Lorsque l’armée s’est retirée d’Al-Shifa, l’ensemble du complexe avait été pratiquement décimé, réduit à des décombres et à des bâtiments incendiés.
L’Observatoire Euro-Med des droits humains a déclaré que le massacre d’Al-Shifa était l’un des plus importants de l’histoire palestinienne, estimant qu’au moins 1500 personnes avaient été tuées, blessées ou portées disparues, « les femmes et les enfants représentant la moitié des victimes ». L’organisation confirme également qu’au moins 22 patients ont été abattus alors qu’ils se trouvaient dans leur lit d’hôpital, tandis que le nombre de personnes déplacées réfugiées dans l’hôpital qui ont été forcées d’évacuer vers le sud a été estimé à 25 000 personnes. En outre, 1 200 logements situés à proximité d’Al-Shifa ont été détruits.

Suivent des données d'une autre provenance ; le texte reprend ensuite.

Definition due_at (s : Schedule) (now grace : Z) : option Z :=
  if negb (sch_enabled s) then None
  else
    match prev_at_or_before local utc (cron s) (timezone s) now with
    | None => None
    | Some occurrence =>
        if occurrence <=? baseline s then None
        else if negb (catch_up s) && (grace <? now - occurrence) then None
        else Some occurrence
    end.

Definition next_run_at (s : Schedule) (now : Z) : exec (option Z) :=
  if sch_enabled s then next_after local utc (cron s) (timezone s) now else Val None.
End Due.

(** ** What it runs *)

Record SyncRequest := mk_sync_request {
  sy_backup : BackupRequest;
  sy_naming : TargetNaming;
  sy_restore : EngineRestoreOptions;
  sy_verify : bool;
  sy_deep_verify : bool;
  sy_masking : list MaskRule;
  sy_retention : option RetentionPolicy;
  sy_typed_confirmation : option string }.

Definition drill_request (s : Schedule) : option DrillRequest :=
  if negb (is_drill s) then None
  else
    let a := action s in
    Some (mk_drill_request (a_output_dir a)
            (match a_restore a with
             | Some r => sr_options r
             | None => default_restore_options (backup_engine (a_backup a))
             end)
            (a_deep_verify a) (a_keep_on_failure a)).

Definition backup_request (s : Schedule) (p : SyncPlan) : BackupRequest :=
  let a := action s in
  mk_backup
    (mk_common (sp_database p) (sp_selections p) (a_output_dir a) (a_compress a) (a_encrypt a)
       (a_record_row_counts a))
    (a_backup a).

Definition sync_request (s : Schedule) (p : SyncPlan) : option SyncRequest :=
  match a_restore (action s) with
  | None => None
  | Some r =>
      Some (mk_sync_request (backup_request s p) (sr_naming r) (sr_options r) (a_verify (action s))
              (a_deep_verify (action s)) (sp_masking p) (a_retention (action s)) None)
  end.

(** ** Lemmas *)

(** A URL this application will send to. *)
Definition usable_webhook (parse_url : string -> result (string * bool) string) (url : string) : Prop :=
  exists scheme, parse_url url = Ok (scheme, true) /\ (scheme = "http" \/ scheme = "https").

Lemma validate_webhook_Ok str_debug parse_url url :
  validate_webhook str_debug parse_url url = Ok tt <-> usable_webhook parse_url url.
Proof.
  unfold validate_webhook, usable_webhook. destruct (parse_url url) as [[scheme host]|e]; simpl.
  2:{ split; [done|]. by intros (? & ? & _). }
  rewrite unit_bind, !guard_Ok, !negb_false_iff, orb_true_iff, !String.eqb_eq. split.
  - intros [H ->]. eauto.
  - by intros (? & [= -> ->] & H).
Qed.

Lemma validate_restore_Ok str_debug a :
  validate_restore str_debug a = Ok tt <->
  forall r, a_restore a = Some r ->
    is_destructive (sr_naming r) = false /\ restore_engine (sr_options r) = backup_engine (a_backup a).
Proof.
  unfold validate_restore. destruct (a_restore a) as [r|]; [|split; [intros _ ? [=]|done]].
  rewrite unit_bind, !guard_Ok, negb_false_iff, bool_decide_eq_true. split.
  - by intros H ? [= <-].
  - intros H. by apply H.
Qed.

Lemma is_some_iff {A} (o : option A) : is_some o = true <-> o <> None.
Proof. by destruct o. Qed.

(** The clock a schedule is read against. *)
Definition zone_of (local utc : TimeZone) (z : ScheduleTimezone) : TimeZone :=
  match z with TzUtc => utc | TzLocal => local end.

Lemma due_at_Some `{Cal : Calendar} local utc s now grace o :
  due_at local utc s now grace = Some o ->
  sch_enabled s = true /\ prev_at_or_before local utc (cron s) (timezone s) now = Some o
  /\ baseline s < o /\ (catch_up s = true \/ now - o <= grace).
Proof.
  unfold due_at. destruct (sch_enabled s); [|done]. simpl.
  destruct (prev_at_or_before _ _ _ _ _) as [x|]; [|done].
  destruct (x <=? baseline s) eqn:E; [done|].
  destruct (negb (catch_up s) && (grace <? now - x)) eqn:E2; [done|]. intros [= ->]. bools.
  split_and!; try done. apply andb_false_iff in E2 as [?|?]; bools; auto.
Qed.

(** In a zone whose clock does not jump, the last matching minute at an instant
    within a matching minute is that minute. *)
Lemma prev_in_minute `{Cal : Calendar} (zone : TimeZone) off `{Fix : !FixedOffset zone off} e now m :
  in_dates (wall (zone := zone) now) -> matches e (wall (zone := zone) m) = true ->
  wall (zone := zone) m = floor_minute (wall (zone := zone) m) -> m <= now < m + minutes 1 ->
  prev_at_or_before_in e zone now = Some m.
Proof.
  intros Hd Hm Hf Hn. pose proof (prev_at_or_before_spec e now Hd) as H.
  assert (minute_index (wall (zone := zone) now) = minute_index (wall (zone := zone) m)) as Hidx.
  { rewrite !(wall_eq (off := off)) in *. rewrite !minute_index_of_ns.
    apply (f_equal ndt_ns) in Hf. rewrite floor_minute_ns, minute_index_of_ns, ndt_ns_of_ns in Hf.
    unfold minutes, secs in Hn. pose proof ns_per_sec_pos.
    set (q := (m + off) / (60 * ns_per_sec)) in *. symmetry.
    apply Z.div_unique_pos with (r := now + off - (60 * ns_per_sec) * q); nia. }
  pose proof (wall_valid (zone := zone) (off := off) now) as Hvn.
  pose proof (wall_valid (zone := zone) (off := off) m) as Hvm.
  destruct (prev_at_or_before_in e zone now) as [i|].
  - destruct H as (Hi & _ & Hif & Hno). f_equal.
    pose proof (wall_minute_mono (zone := zone) (off := off) i now Hi) as Hle.
    assert (~ minute_index (wall (zone := zone) i) < minute_index (wall (zone := zone) m)) as Hnl.
    { intros Hlt. rewrite (Hno m Hlt) in Hm; [done|lia]. }
    assert (minute_index (wall (zone := zone) i) = minute_index (wall (zone := zone) m)) as Heq by lia.
    apply (f_equal ndt_ns) in Hif, Hf. rewrite floor_minute_ns in Hif, Hf. rewrite Heq, <- Hf in Hif.
    rewrite !(wall_eq (off := off)), !ndt_ns_of_ns in Hif. lia.
  - assert (date (wall (zone := zone) m) = date (wall (zone := zone) now)) as Hdt.
    { destruct Hvn as (? & ? & _), Hvm as (? & ? & _). unfold minute_index in Hidx. lia. }
    unfold in_dates in Hd. rewrite H in Hm; [done|lia|lia|lia].
Qed.

(** ** Theorems *)

(** A schedule is accepted exactly when it has a name, a webhook that can be
    sent to, and describes one run that can happen unattended: a pipeline and
    nothing else; a drill of one connection, which chooses its own target; or a
    sync of a plan whose restore, if it has one, destroys nothing and is for the
    engine that is backed up. *)
Theorem validate_parts_iff str_debug parse_url name kind plan dest pipeline a webhook :
  validate_parts str_debug parse_url name kind plan dest pipeline a webhook = Ok tt <->
  trim name <> "" /\ (forall url, webhook = Some url -> usable_webhook parse_url url)
  /\ match kind with
     | KindPipeline => pipeline <> None /\ plan = None /\ dest = None /\ a_restore a = None
     | KindDrill => pipeline = None /\ plan = None /\ dest <> None /\ a_restore a = None
     | KindSync =>
         pipeline = None /\ plan <> None /\ (dest = None <-> a_restore a = None)
         /\ forall r, a_restore a = Some r ->
              is_destructive (sr_naming r) = false /\ restore_engine (sr_options r) = backup_engine (a_backup a)
     end.
Proof.
  unfold validate_parts. rewrite unit_bind, guard_Ok, String.eqb_neq, unit_bind.
  assert ((match webhook with Some url => validate_webhook str_debug parse_url url | None => Ok tt end) = Ok tt
          <-> forall url, webhook = Some url -> usable_webhook parse_url url) as ->.
  { destruct webhook as [url|]; [|by split]. rewrite validate_webhook_Ok. split; [by intros ? ? [= <-]|auto]. }
  do 2 apply and_iff_compat_l.
  destruct kind; rewrite !unit_bind, ?guard_Ok, ?validate_restore_Ok, ?orb_false_iff, ?negb_false_iff,
    ?is_some_iff, ?is_some_false; [|tauto|tauto].
  apply and_iff_compat_l, and_iff_compat_l, and_iff_compat_r.
  rewrite eqb_true_iff. destruct dest, (a_restore a); simpl; intuition congruence.
Qed.

(** In a zone whose clock does not jump, an enabled schedule is due at every
    instant of each of its matching minutes until that occurrence is marked as
    started; from then on only a later occurrence is due, so one that was missed
    is made up for at most once. *)
Theorem occurrence_is_due_until_marked `{Cal : Calendar} local utc off s now m job :
  FixedOffset (zone_of local utc (timezone s)) off ->
  in_dates (wall (zone := zone_of local utc (timezone s)) now) ->
  matches (cron s) (wall (zone := zone_of local utc (timezone s)) m) = true ->
  wall (zone := zone_of local utc (timezone s)) m
    = floor_minute (wall (zone := zone_of local utc (timezone s)) m) ->
  m <= now < m + minutes 1 -> sch_enabled s = true -> baseline s < m ->
  due_at local utc s now DEFAULT_GRACE = Some m
  /\ due_at local utc (started_mark m job s) now DEFAULT_GRACE = None
  /\ forall later grace o, due_at local utc (started_mark m job s) later grace = Some o -> m < o.
Proof.
  intros Hfix Hd Hm Hf Hn He Hb.
  assert (prev_at_or_before local utc (cron s) (timezone s) now = Some m) as Hp.
  { unfold prev_at_or_before. fold (zone_of local utc (timezone s)). by apply (prev_in_minute _ off). }
  assert (forall later grace o, due_at local utc (started_mark m job s) later grace = Some o -> m < o) as Hlater.
  { intros later grace o H. apply due_at_Some in H as (_ & _ & H & _). exact H. }
  split; [|split; [|exact Hlater]].
  - unfold due_at. rewrite He, Hp. simpl. replace (m <=? baseline s) with false by (symmetry; apply Z.leb_gt; lia).
    replace (DEFAULT_GRACE <? now - m) with false; [by rewrite andb_false_r|]. symmetry. apply Z.ltb_ge.
    unfold DEFAULT_GRACE, minutes, secs in *. pose proof ns_per_sec_pos. lia.
  - destruct (due_at local utc (started_mark m job s) now DEFAULT_GRACE) as [o|] eqn:E; [|done].
    pose proof (Hlater _ _ _ E) as Hlt. apply due_at_Some in E as (_ & E & _).
    change (prev_at_or_before local utc (cron s) (timezone s) now = Some o) in E. rewrite Hp in E.
    injection E as <-. lia.
Qed.

(** An update does not ask whether the pipeline it would run may drop a
    database unattended, so a schedule that [check_pipeline_target] refuses can
    be enabled; the run itself is then refused. *)
Theorem update_skips_the_arming_check str_debug parse_url pipelines rows id s pid p now :
  rows !! id = Some s -> schedule_validate str_debug parse_url s = Ok tt ->
  sch_kind s = KindPipeline -> pipeline_id s = Some pid -> pipelines !! pid = Some p ->
  pipeline_is_destructive p = true -> is_armed p = false ->
  check_pipeline_target pipelines (sch_kind s) (pipeline_id s) = Err (InvalidSchedule (not_armed p))
  /\ validate_pipeline_target p = Err (not_armed p)
  /\ exists s' rows', update_schedule str_debug parse_url rows id
        (mk_schedule_update None None None (Some true) None None None None None) now = Ok (s', rows')
      /\ sch_enabled s' = true /\ pipeline_id s' = Some pid.
Proof.
  intros Hr Hv Hk Hp Hpl Hd Ha. split_and!.
  - unfold check_pipeline_target. rewrite Hk, Hp, Hpl. simpl. by rewrite Hd, Ha.
  - unfold validate_pipeline_target. by rewrite Hd, Ha.
  - unfold update_schedule. rewrite Hr. simpl. unfold schedule_validate in *. simpl. rewrite Hv. simpl.
    by do 2 eexists.
Qed.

Malgré les affirmations de l’armée concernant l’importance stratégique et militaire de l’opération Al-Shifa et le nombre de membres présumés du Hamas et du Jihad islamique qu’elle aurait capturés et tués, elle a dissimulé le véritable objectif de l’opération, qui était de détruire le système de santé dans le nord de Gaza et d’aggraver les conditions humanitaires déjà désastreuses. L’ensemble du complexe hospitalier est désormais inutilisable. Même la morgue, qui contenait d’innombrables corps de victimes, a été incendiée.
L’ « opération » israélienne à l’hôpital Al-Shifa a en effet été un succès, et ce succès a mis hors de service le plus grand hôpital de Gaza et a accéléré l’effondrement social dans le nord du territoire.
Tareq S. Hajjaj (@Tareqshajjaj) est le correspondant Mondoweiss à Gaza et il est aussi membre de l’Union des écrivains palestiniens. Après avoir étudié la littérature britannique à l’Université Al-Azhar de Gaza, il a débuté sa carrière dans le journalisme en 2015 en tant que rédacteur et traducteur pour le journal local, le Donia al-Watan. Il a aussi travaillé pour les organes de presse Elbadi, Middle East Eye et Al Monitor.